## Activity:
The records sit below. Return every line in them that holds the word "replace".

Source records:
════════
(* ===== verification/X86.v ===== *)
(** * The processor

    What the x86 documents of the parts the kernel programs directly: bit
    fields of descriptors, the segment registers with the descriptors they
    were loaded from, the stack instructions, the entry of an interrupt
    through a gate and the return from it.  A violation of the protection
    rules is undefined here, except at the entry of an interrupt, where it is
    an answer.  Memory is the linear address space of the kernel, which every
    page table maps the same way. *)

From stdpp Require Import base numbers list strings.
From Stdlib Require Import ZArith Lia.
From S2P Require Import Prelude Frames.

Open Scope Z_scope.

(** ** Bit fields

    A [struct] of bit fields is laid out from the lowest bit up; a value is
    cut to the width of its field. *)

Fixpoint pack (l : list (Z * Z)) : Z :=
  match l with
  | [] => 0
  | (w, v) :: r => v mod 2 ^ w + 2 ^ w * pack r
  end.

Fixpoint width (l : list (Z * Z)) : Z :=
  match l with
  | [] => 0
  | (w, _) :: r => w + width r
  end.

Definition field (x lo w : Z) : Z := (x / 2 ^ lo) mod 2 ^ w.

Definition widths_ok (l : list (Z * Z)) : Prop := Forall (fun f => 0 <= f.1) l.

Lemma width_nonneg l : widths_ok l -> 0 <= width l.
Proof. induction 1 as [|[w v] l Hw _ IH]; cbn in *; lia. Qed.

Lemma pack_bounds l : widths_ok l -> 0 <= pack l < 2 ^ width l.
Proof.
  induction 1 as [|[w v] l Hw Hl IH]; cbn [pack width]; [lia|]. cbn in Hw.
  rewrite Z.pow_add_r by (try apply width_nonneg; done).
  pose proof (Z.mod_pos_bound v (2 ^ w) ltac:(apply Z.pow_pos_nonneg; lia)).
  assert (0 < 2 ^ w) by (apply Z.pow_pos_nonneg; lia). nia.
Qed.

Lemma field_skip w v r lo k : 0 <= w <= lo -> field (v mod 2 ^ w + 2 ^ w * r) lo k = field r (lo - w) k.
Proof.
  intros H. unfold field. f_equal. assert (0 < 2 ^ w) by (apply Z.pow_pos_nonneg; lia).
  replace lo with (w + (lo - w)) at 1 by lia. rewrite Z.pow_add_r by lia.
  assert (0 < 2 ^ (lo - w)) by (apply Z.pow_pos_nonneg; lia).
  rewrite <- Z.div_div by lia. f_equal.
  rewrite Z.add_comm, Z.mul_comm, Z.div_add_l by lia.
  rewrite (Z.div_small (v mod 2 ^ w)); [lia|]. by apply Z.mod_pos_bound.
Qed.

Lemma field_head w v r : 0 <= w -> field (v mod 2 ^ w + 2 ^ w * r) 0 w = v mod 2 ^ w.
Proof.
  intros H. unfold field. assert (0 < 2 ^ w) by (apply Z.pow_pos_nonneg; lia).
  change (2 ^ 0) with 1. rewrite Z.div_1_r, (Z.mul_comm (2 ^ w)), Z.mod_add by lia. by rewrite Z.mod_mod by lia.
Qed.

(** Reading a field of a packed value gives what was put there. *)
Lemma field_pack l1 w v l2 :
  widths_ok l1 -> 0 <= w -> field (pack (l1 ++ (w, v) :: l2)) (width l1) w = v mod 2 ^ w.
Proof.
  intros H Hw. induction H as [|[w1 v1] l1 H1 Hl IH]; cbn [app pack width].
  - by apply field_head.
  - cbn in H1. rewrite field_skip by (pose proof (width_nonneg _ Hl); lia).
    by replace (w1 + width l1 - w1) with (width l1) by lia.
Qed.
════════
## Response area:
  replace lo with (w + (lo - w)) at 1 by lia. rewrite Z.pow_add_r by lia.
    by replace (w1 + width l1 - w1) with (width l1) by lia.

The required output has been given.